Reproduce the listing below exactly, from its first line down to and including the line with "(** [P2PNode::process_network_packet]: the".
Start of PROVIDED DATA
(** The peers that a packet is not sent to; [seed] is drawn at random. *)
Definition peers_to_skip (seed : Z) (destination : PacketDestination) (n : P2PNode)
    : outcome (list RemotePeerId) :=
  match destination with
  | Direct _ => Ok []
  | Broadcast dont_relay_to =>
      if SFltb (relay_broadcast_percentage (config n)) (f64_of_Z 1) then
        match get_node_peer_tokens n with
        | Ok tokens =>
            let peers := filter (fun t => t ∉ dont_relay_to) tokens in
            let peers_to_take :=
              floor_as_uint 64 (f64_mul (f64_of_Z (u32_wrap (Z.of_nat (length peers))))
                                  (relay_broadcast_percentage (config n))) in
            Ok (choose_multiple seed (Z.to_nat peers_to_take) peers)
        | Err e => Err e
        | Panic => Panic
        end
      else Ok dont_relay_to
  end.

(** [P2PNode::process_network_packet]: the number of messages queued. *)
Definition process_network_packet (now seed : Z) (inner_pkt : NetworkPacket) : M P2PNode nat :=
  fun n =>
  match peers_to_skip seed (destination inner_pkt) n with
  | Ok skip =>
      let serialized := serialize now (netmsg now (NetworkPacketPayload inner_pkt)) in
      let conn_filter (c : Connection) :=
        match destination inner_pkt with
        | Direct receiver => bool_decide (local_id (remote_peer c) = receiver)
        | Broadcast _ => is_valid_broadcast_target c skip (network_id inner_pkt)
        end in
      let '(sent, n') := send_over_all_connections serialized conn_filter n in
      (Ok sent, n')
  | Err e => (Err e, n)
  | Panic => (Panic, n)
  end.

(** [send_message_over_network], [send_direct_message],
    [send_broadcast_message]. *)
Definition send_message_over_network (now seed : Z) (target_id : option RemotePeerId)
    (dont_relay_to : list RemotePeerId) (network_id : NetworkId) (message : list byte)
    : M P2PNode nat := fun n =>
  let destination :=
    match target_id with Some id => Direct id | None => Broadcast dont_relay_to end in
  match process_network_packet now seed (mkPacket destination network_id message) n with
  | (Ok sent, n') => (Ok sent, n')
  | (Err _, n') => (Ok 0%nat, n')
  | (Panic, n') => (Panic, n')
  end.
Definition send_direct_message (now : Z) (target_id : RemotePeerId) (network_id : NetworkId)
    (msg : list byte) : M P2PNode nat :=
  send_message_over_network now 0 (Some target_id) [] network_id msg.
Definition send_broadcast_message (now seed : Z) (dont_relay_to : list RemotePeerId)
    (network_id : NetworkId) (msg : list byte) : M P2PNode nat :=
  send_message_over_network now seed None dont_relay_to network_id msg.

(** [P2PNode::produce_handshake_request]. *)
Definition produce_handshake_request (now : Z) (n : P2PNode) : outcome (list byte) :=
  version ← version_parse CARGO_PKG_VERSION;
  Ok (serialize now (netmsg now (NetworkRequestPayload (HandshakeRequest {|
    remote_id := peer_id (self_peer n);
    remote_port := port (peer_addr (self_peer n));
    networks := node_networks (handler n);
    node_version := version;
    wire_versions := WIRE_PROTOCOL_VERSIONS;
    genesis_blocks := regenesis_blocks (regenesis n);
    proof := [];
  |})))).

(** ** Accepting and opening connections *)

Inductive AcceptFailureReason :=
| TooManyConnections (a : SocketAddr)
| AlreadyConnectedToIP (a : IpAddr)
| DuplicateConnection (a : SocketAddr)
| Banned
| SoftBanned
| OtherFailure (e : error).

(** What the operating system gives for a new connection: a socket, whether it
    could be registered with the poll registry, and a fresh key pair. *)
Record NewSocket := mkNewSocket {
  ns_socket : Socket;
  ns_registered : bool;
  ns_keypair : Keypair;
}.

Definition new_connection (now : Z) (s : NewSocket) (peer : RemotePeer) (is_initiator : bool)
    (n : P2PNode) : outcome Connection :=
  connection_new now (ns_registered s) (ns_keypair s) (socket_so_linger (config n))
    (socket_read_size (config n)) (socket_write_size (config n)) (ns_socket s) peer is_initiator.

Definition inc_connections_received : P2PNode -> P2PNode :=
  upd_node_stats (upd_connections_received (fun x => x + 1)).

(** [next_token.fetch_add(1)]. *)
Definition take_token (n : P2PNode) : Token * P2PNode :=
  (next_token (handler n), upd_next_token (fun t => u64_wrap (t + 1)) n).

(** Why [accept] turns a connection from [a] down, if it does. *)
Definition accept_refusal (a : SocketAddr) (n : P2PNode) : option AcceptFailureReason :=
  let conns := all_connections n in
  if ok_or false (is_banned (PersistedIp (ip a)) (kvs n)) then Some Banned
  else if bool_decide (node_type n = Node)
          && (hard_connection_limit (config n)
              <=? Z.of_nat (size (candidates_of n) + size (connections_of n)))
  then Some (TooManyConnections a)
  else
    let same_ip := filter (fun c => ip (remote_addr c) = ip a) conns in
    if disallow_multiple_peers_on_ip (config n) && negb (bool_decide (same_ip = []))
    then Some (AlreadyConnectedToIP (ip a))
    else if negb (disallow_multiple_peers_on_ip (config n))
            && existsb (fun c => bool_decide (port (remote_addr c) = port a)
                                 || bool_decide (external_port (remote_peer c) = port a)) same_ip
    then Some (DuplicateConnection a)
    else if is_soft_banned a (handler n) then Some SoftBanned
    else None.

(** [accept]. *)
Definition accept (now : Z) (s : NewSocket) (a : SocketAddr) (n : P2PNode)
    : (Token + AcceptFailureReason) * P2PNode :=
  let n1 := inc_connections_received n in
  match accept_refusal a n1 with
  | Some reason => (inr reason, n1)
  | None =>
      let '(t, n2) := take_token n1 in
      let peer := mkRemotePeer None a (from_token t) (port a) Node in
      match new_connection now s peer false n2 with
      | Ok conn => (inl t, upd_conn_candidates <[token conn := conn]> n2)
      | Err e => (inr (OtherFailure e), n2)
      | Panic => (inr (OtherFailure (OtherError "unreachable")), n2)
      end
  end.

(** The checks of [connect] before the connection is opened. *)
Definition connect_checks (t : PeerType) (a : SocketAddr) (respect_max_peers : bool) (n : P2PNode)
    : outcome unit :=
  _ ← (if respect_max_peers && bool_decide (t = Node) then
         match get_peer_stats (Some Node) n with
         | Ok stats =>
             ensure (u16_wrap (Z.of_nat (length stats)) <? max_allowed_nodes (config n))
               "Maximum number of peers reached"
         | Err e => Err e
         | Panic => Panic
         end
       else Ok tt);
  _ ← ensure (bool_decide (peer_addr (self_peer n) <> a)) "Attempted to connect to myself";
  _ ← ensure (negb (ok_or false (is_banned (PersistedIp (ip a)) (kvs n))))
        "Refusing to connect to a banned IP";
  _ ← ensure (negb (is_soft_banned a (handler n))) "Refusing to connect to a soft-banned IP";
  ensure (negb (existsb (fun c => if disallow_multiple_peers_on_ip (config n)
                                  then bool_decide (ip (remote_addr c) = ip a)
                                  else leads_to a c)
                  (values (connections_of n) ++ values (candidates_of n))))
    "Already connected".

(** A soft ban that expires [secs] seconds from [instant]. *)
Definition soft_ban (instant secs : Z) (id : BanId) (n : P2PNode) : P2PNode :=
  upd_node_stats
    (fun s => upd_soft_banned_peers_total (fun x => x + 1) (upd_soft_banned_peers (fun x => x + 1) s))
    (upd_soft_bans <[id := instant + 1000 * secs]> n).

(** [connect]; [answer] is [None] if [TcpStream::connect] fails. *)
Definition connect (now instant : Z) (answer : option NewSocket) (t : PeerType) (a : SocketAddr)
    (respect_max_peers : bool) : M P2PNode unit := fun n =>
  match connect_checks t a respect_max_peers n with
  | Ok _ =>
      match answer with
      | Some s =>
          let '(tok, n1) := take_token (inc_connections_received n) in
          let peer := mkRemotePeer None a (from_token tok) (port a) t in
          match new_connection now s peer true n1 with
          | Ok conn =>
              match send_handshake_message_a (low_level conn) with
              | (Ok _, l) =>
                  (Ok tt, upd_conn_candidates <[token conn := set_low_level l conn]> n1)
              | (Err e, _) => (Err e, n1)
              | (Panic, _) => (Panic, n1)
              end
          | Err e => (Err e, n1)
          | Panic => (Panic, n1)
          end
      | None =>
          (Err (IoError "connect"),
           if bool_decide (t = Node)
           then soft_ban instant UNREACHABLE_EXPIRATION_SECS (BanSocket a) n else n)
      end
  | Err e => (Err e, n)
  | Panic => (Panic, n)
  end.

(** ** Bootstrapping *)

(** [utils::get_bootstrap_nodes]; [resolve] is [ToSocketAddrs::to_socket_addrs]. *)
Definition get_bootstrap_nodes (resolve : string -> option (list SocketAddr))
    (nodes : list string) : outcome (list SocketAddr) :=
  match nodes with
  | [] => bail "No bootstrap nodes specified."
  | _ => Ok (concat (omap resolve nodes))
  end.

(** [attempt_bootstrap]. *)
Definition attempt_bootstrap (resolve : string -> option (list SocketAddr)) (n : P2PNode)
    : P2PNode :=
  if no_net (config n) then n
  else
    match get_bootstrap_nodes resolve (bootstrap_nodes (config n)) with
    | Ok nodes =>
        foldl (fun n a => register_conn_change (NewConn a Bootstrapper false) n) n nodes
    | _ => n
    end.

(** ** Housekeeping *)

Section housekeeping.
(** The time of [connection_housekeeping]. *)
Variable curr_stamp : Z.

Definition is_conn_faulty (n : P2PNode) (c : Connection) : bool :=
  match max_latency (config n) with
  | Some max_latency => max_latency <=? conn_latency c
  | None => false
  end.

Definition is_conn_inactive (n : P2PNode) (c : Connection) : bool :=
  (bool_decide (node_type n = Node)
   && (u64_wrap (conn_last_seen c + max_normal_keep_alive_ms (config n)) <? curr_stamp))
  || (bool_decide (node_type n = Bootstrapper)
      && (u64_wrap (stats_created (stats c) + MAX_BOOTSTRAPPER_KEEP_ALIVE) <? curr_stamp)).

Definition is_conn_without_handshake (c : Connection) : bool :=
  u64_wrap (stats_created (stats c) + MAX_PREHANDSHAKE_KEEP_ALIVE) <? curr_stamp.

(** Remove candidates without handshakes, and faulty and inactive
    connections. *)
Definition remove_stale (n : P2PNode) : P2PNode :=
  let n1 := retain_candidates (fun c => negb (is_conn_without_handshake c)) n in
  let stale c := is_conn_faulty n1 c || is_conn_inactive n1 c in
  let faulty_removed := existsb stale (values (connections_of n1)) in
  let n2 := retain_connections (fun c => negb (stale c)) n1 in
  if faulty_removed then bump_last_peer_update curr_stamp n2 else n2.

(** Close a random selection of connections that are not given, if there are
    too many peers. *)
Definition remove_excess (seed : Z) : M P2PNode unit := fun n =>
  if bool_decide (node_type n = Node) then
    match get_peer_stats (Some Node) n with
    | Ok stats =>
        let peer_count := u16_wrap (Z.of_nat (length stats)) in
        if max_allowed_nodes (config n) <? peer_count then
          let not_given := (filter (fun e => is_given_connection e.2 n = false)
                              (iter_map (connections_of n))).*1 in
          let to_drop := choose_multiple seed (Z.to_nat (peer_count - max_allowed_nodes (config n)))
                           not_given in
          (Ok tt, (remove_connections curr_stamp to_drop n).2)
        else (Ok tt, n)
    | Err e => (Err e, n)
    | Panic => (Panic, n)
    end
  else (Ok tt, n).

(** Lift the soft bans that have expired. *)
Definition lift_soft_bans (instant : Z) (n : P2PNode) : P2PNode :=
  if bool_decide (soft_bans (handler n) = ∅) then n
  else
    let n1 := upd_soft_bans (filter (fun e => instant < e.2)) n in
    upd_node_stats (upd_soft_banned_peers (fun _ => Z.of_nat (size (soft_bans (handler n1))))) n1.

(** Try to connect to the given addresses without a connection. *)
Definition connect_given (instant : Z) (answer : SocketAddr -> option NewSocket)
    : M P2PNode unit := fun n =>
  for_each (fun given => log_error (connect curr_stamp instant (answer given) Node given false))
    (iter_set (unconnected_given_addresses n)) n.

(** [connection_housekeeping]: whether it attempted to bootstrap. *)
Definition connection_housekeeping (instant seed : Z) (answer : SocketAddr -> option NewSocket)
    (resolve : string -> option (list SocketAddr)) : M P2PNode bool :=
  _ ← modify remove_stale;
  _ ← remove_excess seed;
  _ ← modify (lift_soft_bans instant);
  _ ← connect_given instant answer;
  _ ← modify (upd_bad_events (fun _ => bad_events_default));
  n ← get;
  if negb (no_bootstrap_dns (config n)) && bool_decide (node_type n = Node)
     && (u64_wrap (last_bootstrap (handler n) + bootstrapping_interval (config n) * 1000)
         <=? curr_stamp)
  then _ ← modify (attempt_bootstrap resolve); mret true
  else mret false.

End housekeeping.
End of PROVIDED DATA
§ **COMPLETED TASK**:
(** The peers that a packet is not sent to; [seed] is drawn at random. *)
Definition peers_to_skip (seed : Z) (destination : PacketDestination) (n : P2PNode)
    : outcome (list RemotePeerId) :=
  match destination with
  | Direct _ => Ok []
  | Broadcast dont_relay_to =>
      if SFltb (relay_broadcast_percentage (config n)) (f64_of_Z 1) then
        match get_node_peer_tokens n with
        | Ok tokens =>
            let peers := filter (fun t => t ∉ dont_relay_to) tokens in
            let peers_to_take :=
              floor_as_uint 64 (f64_mul (f64_of_Z (u32_wrap (Z.of_nat (length peers))))
                                  (relay_broadcast_percentage (config n))) in
            Ok (choose_multiple seed (Z.to_nat peers_to_take) peers)
        | Err e => Err e
        | Panic => Panic
        end
      else Ok dont_relay_to
  end.

(** [P2PNode::process_network_packet]: the number of messages queued. *)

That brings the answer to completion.